Но ничего не смыслил в табаке сам Чак-Чак – слишком долго он был лишен возможности приобрести нужный опыт. Стоило посмотреть, с каким наслаждением он затягивался, жевал и обсасывал эту вонючую сигару...
Закончился курортный сезон, и все мы, перелетные птицы, что кормились за счет туристов, готовились к отлету. Впрочем, я все еще оттягивал свой отъезд: мне очень нравилось это место, окрашенные в веселые цвета дома и запах рыбы в порту, свежий воздух, безбрежное зеленое море, песчаные дюны. Все это близко моему сердцу, и мне всегда жалко с этим расставаться. Но раз сезон, кончился, на курорте нашему брату делать нечего, и, как говорит Чак-Чак, "клянусь всеми святыми, люди там голодают".
Однажды вечером, уже перед отъездом, когда в Остенде оставалось не более как человек двадцать туристов, я, как обычно, зашел в кафе, где, кроме общего зала, был и второй. Сюда заходили люди сомнительной репутации: сутенеры, комедианты, шансонетки, женщины легкого поведения, мнимые "турки", "итальянцы", "греки" – словом, все, кто участвует в игре "не зевай". Это был настоящий притон мошенников и проходимцев, – , народ они интересный, и я хорошо их изучил. В тот вечер почти все уже разошлись, только в ресторане было несколько человек и в задней комнате расположились три итальянца. Я присоединился к ним.
Вскоре появился Чак-Чак. В первый раз я увидел его в таком месте, где приходится тратить деньги. Как он был худ! Глядя на него, можно было подумать, что он не ел целую неделю. Неделю? Нет! Год! Он сел за столик, потребовал бутылку вина и сразу же принялся болтать и прищелкивать пальцами.

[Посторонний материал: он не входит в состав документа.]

(* ===== verification/Fingerprint.v ===== *)
(** * What identifies a submission: [RequestFingerprint]

    [internal/message/idempotency.go]: the digest under which the ledger
    recognises a repeated request.  It is taken over a JSON document of the
    envelope, the message's digest and size, and the canonical forms of the
    options; absent options leave their fields out, so that requests without
    them keep the digest of earlier versions. *)

From S2P Require Import Prelude Sha256 GoText TextFacts JsonText Calendar Delivery SmtpClient Provider Database UuidText Auth Suppression Message.

Module Fingerprint.
Import Message.

Section Requests.
  Context {addresses : MailParser}.

(** ** The function *)

(** A digest in canonical hexadecimal form *)
Definition digest_ok (sha : string) : bool :=
  match DecodeString sha with
  | Some b => (length b =? 32)%nat && String.eqb (EncodeToString b) sha
  | None => false
  end.

(** The values of the document *)
Record Identity := MkIdentity {
  q_From : string; q_Recipients : list string; q_SHA256 : string; q_Size : Z; q_Business : option Business;
  q_Stream : option string; q_ExpiresAt : option Time; q_ScheduleAt : option Time; q_Replaces : option string }.

Definition marshal_business (b : Business) : string :=
  object [("client_reference", quoted (ClientReference b)); ("tags", array (map quoted (Tags b)))]%string.

Definition document_version (q : Identity) : Z :=
  let version := 1 in
  let version := if not_null (q_Business q) then 2 else version in
  let version := if not_null (q_Stream q) then 3 else version in
  let version := if not_null (q_ExpiresAt q) then 4 else version in
  let version := if not_null (q_ScheduleAt q) then 5 else version in
  if not_null (q_Replaces q) then 6 else version.

Definition marshal_request (q : Identity) : string :=
  object (("version", FormatInt (document_version q))
    :: ("from", quoted (q_From q)) :: ("recipients", array (map quoted (q_Recipients q)))
    :: ("sha256", quoted (q_SHA256 q)) :: ("size", FormatInt (q_Size q))
    :: optional "business" marshal_business (q_Business q) ++ optional "stream" quoted (q_Stream q)
    ++ optional "expires_at" (fun t => quoted (RFC3339 t)) (q_ExpiresAt q)
    ++ optional "schedule_at" (fun t => quoted (RFC3339 t)) (q_ScheduleAt q)
    ++ optional "replaces" quoted (q_Replaces q))%string.

Definition digest_request (q : Identity) : string := EncodeToString (Sha.Sum256 (bytes_of (marshal_request q))).

(** The checks of [RequestFingerprint], up to the document *)
Definition identify (s : Submission) : DBErr + Identity :=
  if negb (digest_ok (s_SHA256 s)) || (s_Size s <? 1) || String.eqb (s_From s) ""
     || (length (s_Recipients s) =? 0)%nat || (1000 <? length (s_Recipients s))%nat
     || negb (not_null (Auth.CanonicalAddress (s_From s)))
     || negb (forallb (fun address => not_null (Auth.CanonicalAddress address)) (s_Recipients s))
  then inl ErrInvalidSubmission
  else match Canonical (s_Business s), CanonicalStream (s_Stream s), CanonicalExpiry (s_ExpiresAt s),
             CanonicalExpiry (s_ScheduleAt s) with
  | Some business, Some stream, Some expiry, Some schedule =>
      if not_null schedule && negb (IsZero (z_at (s_ExpiresAt s)))
         && negb (After (z_at (s_ExpiresAt s)) (z_at (s_ScheduleAt s)))
      then inl ErrInvalidSchedule
      else match s_Replaces s with
      | Some id =>
          if (id =? 0)%N then inl ErrInvalidSubmission
          else inr (MkIdentity (s_From s) (s_Recipients s) (s_SHA256 s) (s_Size s)
                      (if Present business then Some business else None)
                      (if String.eqb stream "normal" then None else Some stream) expiry schedule (Some (uuid_text id)))
      | None => inr (MkIdentity (s_From s) (s_Recipients s) (s_SHA256 s) (s_Size s)
                       (if Present business then Some business else None)
                       (if String.eqb stream "normal" then None else Some stream) expiry schedule None)
      end
  | _, _, _, _ => inl ErrInvalidSubmission
  end.

Definition RequestFingerprint (s : Submission) : DBErr + string :=
  match identify s with inl e => inl e | inr q => inr (digest_request q) end.

(** ** The document determines the request *)

Record proper (q : Identity) : Prop := {
  pr_from : ascii_text (q_From q);
  pr_recipients : Forall ascii_text (q_Recipients q);
  pr_sha : ascii_text (q_SHA256 q);
  pr_size : 0 <= q_Size q < 2 ^ 63;
  pr_business : forall b, q_Business q = Some b -> ascii_text (ClientReference b) /\ Forall ascii_text (Tags b);
  pr_stream : forall n, q_Stream q = Some n -> ascii_text n;
  pr_expires : forall t, q_ExpiresAt q = Some t -> 0 <= t < year_10000 /\ t mod Second = 0;
  pr_schedule : forall t, q_ScheduleAt q = Some t -> 0 <= t < year_10000 /\ t mod Second = 0;
  pr_replaces : forall u, q_Replaces q = Some u -> ascii_text u }.

Lemma business_inj b b' r r' :
  ascii_text (ClientReference b) -> Forall ascii_text (Tags b) ->
  ascii_text (ClientReference b') -> Forall ascii_text (Tags b') ->
  (marshal_business b ++ r)%string = (marshal_business b' ++ r')%string -> b = b' /\ r = r'.
Proof.
  intros H1 H2 H3 H4. unfold marshal_business. rewrite !object_text. cbn [more]. rewrite !append_assoc. intros E.
  apply string_tail in E. apply quoted_inj in E as [_ E]; [|by apply ascii_all..]. apply string_tail in E.
  apply quoted_inj in E as [Hr E]; [|done..]. apply string_tail in E.
  apply quoted_inj in E as [_ E]; [|by apply ascii_all..]. apply string_tail in E.
  apply strings_inj in E as [Ht E]; [|done..]. apply string_tail in E.
  split; [|done]. destruct b, b'. simpl in *. congruence.
Qed.

Lemma time_inj t t' r r' :
  0 <= t < year_10000 /\ t mod Second = 0 -> 0 <= t' < year_10000 /\ t' mod Second = 0 ->
  (quoted (RFC3339 t) ++ r)%string = (quoted (RFC3339 t') ++ r')%string -> t = t' /\ r = r'.
Proof.
  intros [H1 H2] [H3 H4] E. apply quoted_inj in E as [E ->]; [|by apply RFC3339_ascii..]. split; [|done]. by apply RFC3339_inj.
Qed.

– Ха-ха! – сказал один из итальянцев. – Взгляните-ка на Чак-Чака! Весел, как птичка. Эй, друг! Ты, видно, разбогател. Угости-ка вином.
Чак-Чак отдал нам свою бутылку и заказал еще одну.

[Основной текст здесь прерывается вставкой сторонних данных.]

(** [ReceiveReplacing]; [root], [limit] and [calls] are those of the store. *)
Definition ReceiveReplacing (io : Io) (MaxBytes : Z) (root : string) (limit : Z) (calls : Storage.Calls) (w : World)
    (account : Auth.Account) (from : string) (rcpts : list string) (r : Reader) (identity : UUID)
    (key stream : string) (expiresAt scheduleAt : Zoned) (replaces : option UUID) (business : list Business)
    (seen : DB) (fs : Storage.Files) (db : DB) : (ApiErr + EnqueueResult) * Storage.Files * DB :=
  match prepare io MaxBytes account from rcpts r key stream expiresAt scheduleAt replaces business with
  | inl e => (inl e, fs, db)
  | inr (s, fingerprint, data) =>
      let keyHash := EncodeToString (Sha.Sum256 (bytes_of key)) in
      if negb (io_conn io) then (inl Failed, fs, db)
      else match io_lock io with
      | None => (inl Failed, fs, db)
      | Some false => (inl Busy, fs, db)
      | Some true =>
          if negb (io_ledger io) then (inl Failed, fs, db)
          else match api_submission_ledger seen !! (identity, keyHash) with
          | Some l =>
              if String.eqb (lg_request_sha256 l) fingerprint
              then (inr (MkEnqueueResult (lg_message_id l) true), fs, db)
              else (inl (Submission_ ErrIdempotencyConflict), fs, db)
          | None =>
              if negb (io_again io) then (inl Failed, fs, db)
              else match io_id io with
              | None => (inl Failed, fs, db)
              | Some id =>
                  let s := s <| s_ID := id |> <| s_ReceivedAt := io_received io |> in
                  let (saved, fs') := Storage.Save root limit calls id (io_received io) data fs in
                  let archive := match saved with
                                 | inr a => Some (Storage.Path a, Storage.Size a, Storage.SHA256 a)
                                 | inl _ => None
                                 end in
                  (* the callback runs when the transaction gets past the admission *)
                  let published := match admission s identity keyHash fingerprint w (0%nat, db) with
                                   | inr (None, _) => true
                                   | _ => false
                                   end in
                  let (result, db') := transact w (enqueueIdempotent s identity keyHash fingerprint
                                                    (Some (publish_archive archive (io_archived io)))) db in
                  (match result with inl e => inl (submission_error saved e) | inr x => inr x end, if published then fs' else fs, db')
              end
          end
      end
  end.

(** The shorter forms *)
Definition ReceiveScheduled io MaxBytes root limit calls w account from rcpts r identity key stream expiresAt scheduleAt business :=
  ReceiveReplacing io MaxBytes root limit calls w account from rcpts r identity key stream expiresAt scheduleAt None business.
Definition ReceiveExpiring io MaxBytes root limit calls w account from rcpts r identity key stream expiresAt business :=
  ReceiveScheduled io MaxBytes root limit calls w account from rcpts r identity key stream expiresAt Zero business.
Definition ReceiveStream io MaxBytes root limit calls w account from rcpts r identity key stream business :=
  ReceiveExpiring io MaxBytes root limit calls w account from rcpts r identity key stream Zero business.
Definition Receive io MaxBytes root limit calls w account from rcpts r identity key business :=
  ReceiveStream io MaxBytes root limit calls w account from rcpts r identity key "normal" business.

(** [EnqueueIdempotent]: the same transaction for a submission that is archived already *)
Definition EnqueueIdempotent (s : Submission) (apiKey : UUID) (key : string) : M (TxEnd EnqueueResult) :=
  if negb (key_ok key) then raise ErrInvalidSubmission
  else match RequestFingerprint s with
  | inl e => raise e
  | inr fingerprint => enqueueIdempotent s apiKey (EncodeToString (Sha.Sum256 (bytes_of key))) fingerprint None
  end.

End Receiver.

(** ** The snapshot is the canonical message *)

(** What a reader gives until it ends. *)
Fixpoint delivered (r : Reader) : list byte :=
  match r with
  | [] => []
  | step :: rest => rd_data step ++ match rd_err step with NoReadError => delivered rest | _ => [] end
  end.

Lemma snapshot_loop_spec MaxBytes write k acc s r data s' :
  snapshot_loop MaxBytes write k acc s r = inr (data, s') -> Z.of_nat (length acc) <= MaxBytes ->
  data = acc ++ delivered r /\ scan_bytes s (delivered r) = Some s' /\ Z.of_nat (length data) <= MaxBytes.
Proof.
  revert k acc s. induction r as [|step rest IH]; intros k acc s; cbn [snapshot_loop delivered].
  - intros [= <- <-] Hacc. by rewrite app_nil_r.
  - destruct (rd_cancelled step); [done|].
    destruct ((0 <? length (rd_data step))%nat && (MaxBytes <? Z.of_nat (length acc + length (rd_data step)))) eqn:Hsize; [done|].
    destruct (scan_bytes s (rd_data step)) as [s1|] eqn:Hs; [|done].
    destruct ((0 <? length (rd_data step))%nat && negb (write k)); [done|]. intros H Hacc.
    assert (Hlen : Z.of_nat (length (acc ++ rd_data step)) <= MaxBytes).
    { rewrite length_app. apply andb_false_iff in Hsize as [Hz|Hz]; [apply Nat.ltb_ge in Hz|apply Z.ltb_ge in Hz]; lia. }
    rewrite scan_bytes_app, Hs. destruct (rd_err step).
    + destruct (IH _ _ _ H Hlen) as (-> & H2 & H3). by rewrite <- app_assoc in *.
    + injection H as <- <-. by rewrite app_nil_r.
    + done.
Qed.

Lemma snapshot_spec MaxBytes write r data :
  0 <= MaxBytes -> snapshot MaxBytes write r = inr data ->
  data = delivered r /\ canonical data /\ Z.of_nat (length data) <= MaxBytes.
Proof.
  intros Hmax. unfold snapshot. destruct (snapshot_loop _ _ _ _ _ _) as [e|[d s]] eqn:E; [done|].
  apply snapshot_loop_spec in E as (Hd & Hs & Hl); [|simpl; lia]. destruct (_ || _) eqn:Hend; [done|]. intros [= ->].
  simpl in Hd. rewrite <- Hd in *. split; [done|]. split; [|done]. bsimpl. destruct Hend as [_ Hlf].
  assert (Hne : data <> []) by (intros ->; injection Hs as <-; done).
  destruct (scan_split data false false false s Hs Hlf Hne) as (ls & Hpl & Hls & ->). by exists ls.
Qed.

(** ** What the transaction leaves *)

(** The submission of the callback: archived, without an account. *)
Definition archived (s : Submission) (path : string) (data : list byte) (now : Time) : Submission :=
  s <| s_Path := path |> <| s_Size := Z.of_nat (length data) |> <| s_SHA256 := EncodeToString (Sha.Sum256 data) |>
    <| s_ArchivedAt := now |> <| s_Account := None |>.

Lemma enqueueIdempotent_queues s apiKey keyHash fingerprint save db0 :
  (forall s', save s = Some s' -> s_ID s' = s_ID s) ->
  triple (fun db => db = db0) (enqueueIdempotent s apiKey keyHash fingerprint (Some save))
    (fun r db => match r with
                 | Commit (inr x) =>
                     exists s' db2 environment, save s = Some s' /\
                       Receive.entered (s' <| s_Account := None |>) "api" environment (Some apiKey)
                         (Receive.first_status environment) db2 (s_Recipients s') db
                 | Commit (inl _) => False
                 | Rollback r => exists x, r = inr x /\ er_Replayed x = true
                 end).
Proof.
  intros Hid. unfold enqueueIdempotent.
  step (fun (r : option EnqueueResult) (_ : DB) => match r with Some x => er_Replayed x = true | None => True end).
  { unfold admission. step (fun (_ : bool) (_ : DB) => True); [apply triple_any|]. destruct (negb a).
    - step (fun (_ : Ledger) (_ : DB) => True); [apply triple_any|]. step (fun (_ : unit) (_ : DB) => True); [apply triple_any|].
      by apply triple_return.
    - do 2 (step (fun (_ : unit) (_ : DB) => True); [apply triple_any|]). by apply triple_return. }
  destruct a as [x|]; [apply triple_return; eauto|].
  step (fun s' (_ : DB) => save s = Some s').
  { destruct (save s) as [s'|]; [by apply triple_return|apply triple_raise]. }
  apply triple_from. intros db2 Hsave.
  eapply triple_bind; [apply Receive.enqueueTx_queues|]. intros [].
  apply triple_from. intros db3 (environment & _ & HE). simpl in HE.
  set (E := Receive.entered (a <| s_Account := None |>) "api" environment (Some apiKey) (Receive.first_status environment)
              db2 (s_Recipients a)) in *.
  step (fun (_ : unit) => E); [|apply triple_return; intros db HE'; by exists a, db2, environment].
  destruct (s_Replaces s); [|apply triple_return; by intros db ->].
  apply (triple_conseq E _ _ (fun _ => E)); [|by intros db ->|done]. rewrite <- (Hid a Hsave).
  refine (Receive.close_message (a <| s_Account := None |>) "api" environment (Some apiKey) (Receive.first_status environment)
            db2 (s_Recipients a) _ _ _).
  intros t m (? & ? & ? & ? & ? & ? & ? & ? & ? & ? & ?). done.
Qed.

(** A new submission commits only past the admission; a repeated one is
    answered by it. *)
Lemma admission_passed s apiKey keyHash fingerprint publish w db e k d :
  enqueueIdempotent s apiKey keyHash fingerprint publish w (0%nat, db) = inr (e, (k, d)) ->
  match admission s apiKey keyHash fingerprint w (0%nat, db) with
  | inr (None, _) => e = Commit (inr (MkEnqueueResult (s_ID s) false))
  | inr (Some y, _) => e = Rollback (inr y)
  | inl _ => False
  end.
Proof.
  unfold enqueueIdempotent. unfold mbind at 1, M_bind at 1.
  destruct (admission _ _ _ _ _ _) as [e'|[[y|] [n d']]]; [done|by intros [= <- _ _]|].
  match goal with |- context [?f w (n, d')] => set (rest := f) end.
  assert (Ht : triple (fun _ => True) rest (fun r _ => r = Commit (inr (MkEnqueueResult (s_ID s) false)))).
  { unfold rest. step (fun (_ : Submission) (_ : DB) => True); [apply triple_any|].
    do 2 (step (fun (_ : unit) (_ : DB) => True); [apply triple_any|]). by apply triple_return. }
  intros E. exact (Ht _ _ _ _ _ _ I E).
Qed.

Section Reception.
  Context {addresses : MailParser} {headers : Receive.HeaderParser}.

– Что такое? – удивился другой итальянец. – Уж не получил ли ты, приятель, наследство?
Мы все пили, а Чак-Чак усерднее всех. Знакома ли вам та жажда, когда пьешь только затем, чтобы почувствовать, что в жилах твоих течет кровь, а не вода? В таких случаях большинство людей не может остановиться, пока не напьется до бесчувствия. Чак-Чак был человек осторожный. И, как всегда, думал о будущем. Да, он умел держать себя в руках, однако в этих случаях бывает, что невольно заходишь дальше, чем следует... Чак-Чак развеселился. Много ли для этого нужно итальянцу, который месяцами жил на воде и хлебе или горстке макарон? Впрочем, было ясно, что у Чак-Чака есть особые причины для веселья. Он пел и смеялся, и другие итальянцы тоже пели и смеялись. Один из них сказал:
– Видно, наш Чак-Чак хорошо торговал летом. Ну-ка, скажи, Чак-Чак, сколько ты заработал в этом сезоне?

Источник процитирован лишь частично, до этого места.